### WORK TO BE COMPLETED
Which of the lines below hold the word "Inductive"? Pull each of them out.

### Stored data entries
-- Opening Marker --
(** * genshin.py: the HTTP client ([genshin/client.py])

    A shallow embedding of [GenshinClient].  Every coroutine of the client
    becomes a computation in a state-and-exception monad over a [World]:
    the client object ([self]) together with the chronological trace of the
    effects that leave the process (HTTP requests, sleeps).  The remote
    service is a function from the number of requests already answered and
    the request to a response, so that the same request may be answered
    differently later on. *)

From Stdlib Require Import ZArith List Lia Ascii Sorted.
From stdpp Require Import base numbers strings list gmap pretty.

Set Default Proof Using "Type".
Set Warnings "-register-all".

(** ** Python values *)

(** Parsed JSON, as [r.json()] returns it. *)
Inductive json : Type :=
  | JNull
  | JBool (b : bool)
  | JInt (z : Z)
  | JStr (s : string)
  | JList (l : list json)
  | JObj (fields : list (string * json)).

(** The exceptions the client can see.  [Exception] is the builtin class the
    client raises itself; [ClientError] stands for the failures of aiohttp
    (network, timeout, body that is not JSON). *)
Inductive PyExc : Type :=
  | Exception (msg : string)
  | ClientError (msg : string)
  | KeyError (k : string)
  | ValueError (msg : string)
  | AttributeError
  | TypeError.

Inductive Result (A : Type) : Type :=
  | Ok (a : A)
  | Raise (e : PyExc).
Arguments Ok {A} a.
Arguments Raise {A} e.

(** A component of a cache-key tuple: the callers build tuples of strings and
    integers, e.g. [("abyss", uid, schedule_type)]. *)
Inductive KeyComp : Type :=
  | KStr (s : string)
  | KInt (z : Z).

#[global] Instance KeyComp_eq_dec : EqDecision KeyComp.
Proof. solve_decision. Defined.

#[global] Instance KeyComp_countable : Countable KeyComp.
Proof.
  refine (inj_countable'
    (fun c => match c with KStr s => inl s | KInt z => inr z end)
    (fun x => match x with inl s => KStr s | inr z => KInt z end) _).
  by intros [].
Defined.

Abbreviation CacheKey := (list KeyComp).

(** ** Sessions, requests and the remote *)

(** A cookie of the jar, with the two attributes the client reads. *)
Record Morsel : Type := { key : string; value : string }.

(** [aiohttp.ClientSession]: the jar is kept in iteration order. *)
Record ClientSession : Type := { cookie_jar : list Morsel; closed : bool }.

(** The keyword arguments the request helpers forward to aiohttp. *)
Record Kwargs : Type := {
  params : option (gmap string json);
  json_body : option json }.

Definition no_kwargs : Kwargs := {| params := None; json_body := None |}.

(** What goes on the wire; aiohttp attaches the cookies of the jar. *)
Record HttpRequest : Type := {
  req_method : string;
  req_url : string;
  req_headers : gmap string string;
  req_kwargs : Kwargs;
  req_cookies : list Morsel }.

(** The body of an answer follows the remote contract: either the envelope
    [{retcode, message, data}] of the API endpoints, or a static JSON file.
    [RespFail] is a transport failure. *)
Inductive Response : Type :=
  | RespFail (msg : string)
  | RespEnvelope (retcode : Z) (message : string) (data : json)
  | RespStatic (body : json).

Inductive Event : Type :=
  | EvHttp (r : HttpRequest)
  | EvSleep (seconds : Z).

Definition is_http (e : Event) : bool :=
  match e with EvHttp _ => true | EvSleep _ => false end.

(** ** The client object *)

Record GenshinClient : Type := {
  _session : option ClientSession;
  cache : option (gmap CacheKey json);
  authkey : option string;
  lang : string;
  debug : bool }.

(** The state a coroutine runs in: the client, the chronological trace of
    network calls and sleeps, what was printed, and the two process-wide
    stores behind the [permanent_cache] decorators. *)
Record World : Type := {
  self : GenshinClient;
  trace : list Event;
  stdout : list (string * string);
  banner_types_cache : gmap (option string) (gmap Z json);
  transaction_reasons_cache : gmap string (gmap string json) }.

Definition set_self (c : GenshinClient) (w : World) : World :=
  {| self := c; trace := trace w; stdout := stdout w;
     banner_types_cache := banner_types_cache w;
     transaction_reasons_cache := transaction_reasons_cache w |}.

Definition set_session (s : ClientSession) (w : World) : World :=
  set_self {| _session := Some s; cache := cache (self w);
              authkey := authkey (self w); lang := lang (self w);
              debug := debug (self w) |} w.

Definition set_cache (c : gmap CacheKey json) (w : World) : World :=
  set_self {| _session := _session (self w); cache := Some c;
              authkey := authkey (self w); lang := lang (self w);
              debug := debug (self w) |} w.

Definition emit (e : Event) (w : World) : World :=
  {| self := self w; trace := trace w ++ [e]; stdout := stdout w;
     banner_types_cache := banner_types_cache w;
     transaction_reasons_cache := transaction_reasons_cache w |}.

Definition print2 (a b : string) (w : World) : World :=
  {| self := self w; trace := trace w; stdout := stdout w ++ [(a, b)];
     banner_types_cache := banner_types_cache w;
     transaction_reasons_cache := transaction_reasons_cache w |}.

Definition set_banner_types_cache (c : gmap (option string) (gmap Z json))
    (w : World) : World :=
  {| self := self w; trace := trace w; stdout := stdout w;
     banner_types_cache := c;
     transaction_reasons_cache := transaction_reasons_cache w |}.

Definition set_transaction_reasons_cache (c : gmap string (gmap string json))
    (w : World) : World :=
  {| self := self w; trace := trace w; stdout := stdout w;
     banner_types_cache := banner_types_cache w;
     transaction_reasons_cache := c |}.

(** Number of HTTP requests issued so far. *)
Definition http_count (w : World) : nat := length (List.filter is_http (trace w)).

(** ** The monad of coroutines *)

Definition M (A : Type) : Type := World -> Result A * World.

Definition ret {A} (a : A) : M A := fun w => (Ok a, w).
Definition raise {A} (e : PyExc) : M A := fun w => (Raise e, w).
Definition bind {A B} (m : M A) (k : A -> M B) : M B :=
  fun w => match m w with
           | (Ok a, w') => k a w'
           | (Raise e, w') => (Raise e, w')
           end.
Definition gets {A} (f : GenshinClient -> A) : M A := fun w => (Ok (f (self w)), w).
Definition modify (f : World -> World) : M unit := fun w => (Ok tt, f w).
Definition lift {A} (r : Result A) : M A := fun w => (r, w).

Declare Scope py_scope.
Delimit Scope py_scope with py.
Notation "'await' x <- m ;; k" := (bind m (fun x => k))
  (at level 100, x name, m at next level, k at level 200,
   right associativity,
   format "'[v' 'await'  x  <-  m  ;; '/' k ']'") : py_scope.
Notation "m ;;; k" := (bind m (fun _ => k))
  (at level 100, k at level 200, right associativity) : py_scope.
Open Scope py_scope.

(** Python truthiness and [or]. *)
Definition str_or (a : option string) (b : string) : string :=
  match a with
  | Some s => if decide (s = "") then b else s
  | None => b
  end.

Definition opt_str_or (a b : option string) : option string :=
  match a with
  | Some s => if decide (s = "") then b else a
  | None => b
  end.

Definition tuple_truthy (t : option CacheKey) : bool :=
  match t with
  | Some (_ :: _) => true
  | _ => false
  end.

Definition mapping_truthy {K V} `{Countable K} (m : option (gmap K V)) : bool :=
  match m with
  | Some c => negb (Nat.eqb (size c) 0)
  | None => false
  end.

(** [d[k]] on a parsed JSON value. *)
Definition getitem (d : json) (k : string) : Result json :=
  match d with
  | JObj fields =>
      match list_find (fun kv => kv.1 = k) fields with
      | Some (_, (_, v)) => Ok v
      | None => Raise (KeyError k)
      end
  | _ => Raise TypeError
  end.

(** [for i in x] on a parsed JSON value: a list yields its elements, an
    object its keys, a string its characters; nothing else is iterable. *)
Definition iter_json (x : json) : Result (list json) :=
  match x with
  | JList l => Ok l
  | JObj fields => Ok (map (fun kv => JStr kv.1) fields)
  | JStr s => Ok (map (fun c => JStr (String c EmptyString)) (String.list_ascii_of_string s))
  | _ => Raise TypeError
  end.

(** A list comprehension whose element expression can raise. *)
Fixpoint comprehension {A B} (f : A -> Result B) (l : list A) : Result (list B) :=
  match l with
  | [] => Ok []
  | x :: rest =>
      match f x with
      | Raise e => Raise e
      | Ok y =>
          match comprehension f rest with
          | Raise e => Raise e
          | Ok ys => Ok (y :: ys)
          end
      end
  end.

(** ** What the client imports *)

(** [models.GenshinAccount], with the two attributes the client reads. *)
Record GenshinAccount : Type := { account_uid : Z; account_level : Z }.

(** The helpers of [utils], the model constructor, yarl's URL join, the
    builtin [int] on strings and the attributes [method] and [url] of
    aiohttp's response object are not part of [client.py]; the client is
    verified for every implementation of them.  The response object is
    aiohttp's own: the method and the URL it reports (the method as aiohttp
    normalizes it, the URL with the query built from [params]) are given by
    the request it answers and by the answer. *)
Class Externals : Type := {
  url_join : string -> string -> string;
  generate_ds_token : string -> string;
  get_short_lang_code : string -> string;
  recognize_server : Z -> Result string;
  py_int : string -> Result Z;
  new_GenshinAccount : list (string * json) -> Result GenshinAccount;
  response_method : HttpRequest -> Response -> string;
  response_url : HttpRequest -> Response -> string }.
-- Closing Marker --
### ANSWER TO THE EXERCISE
Inductive json : Type :=
Inductive PyExc : Type :=
Inductive Result (A : Type) : Type :=
Inductive KeyComp : Type :=
Inductive Response : Type :=
Inductive Event : Type :=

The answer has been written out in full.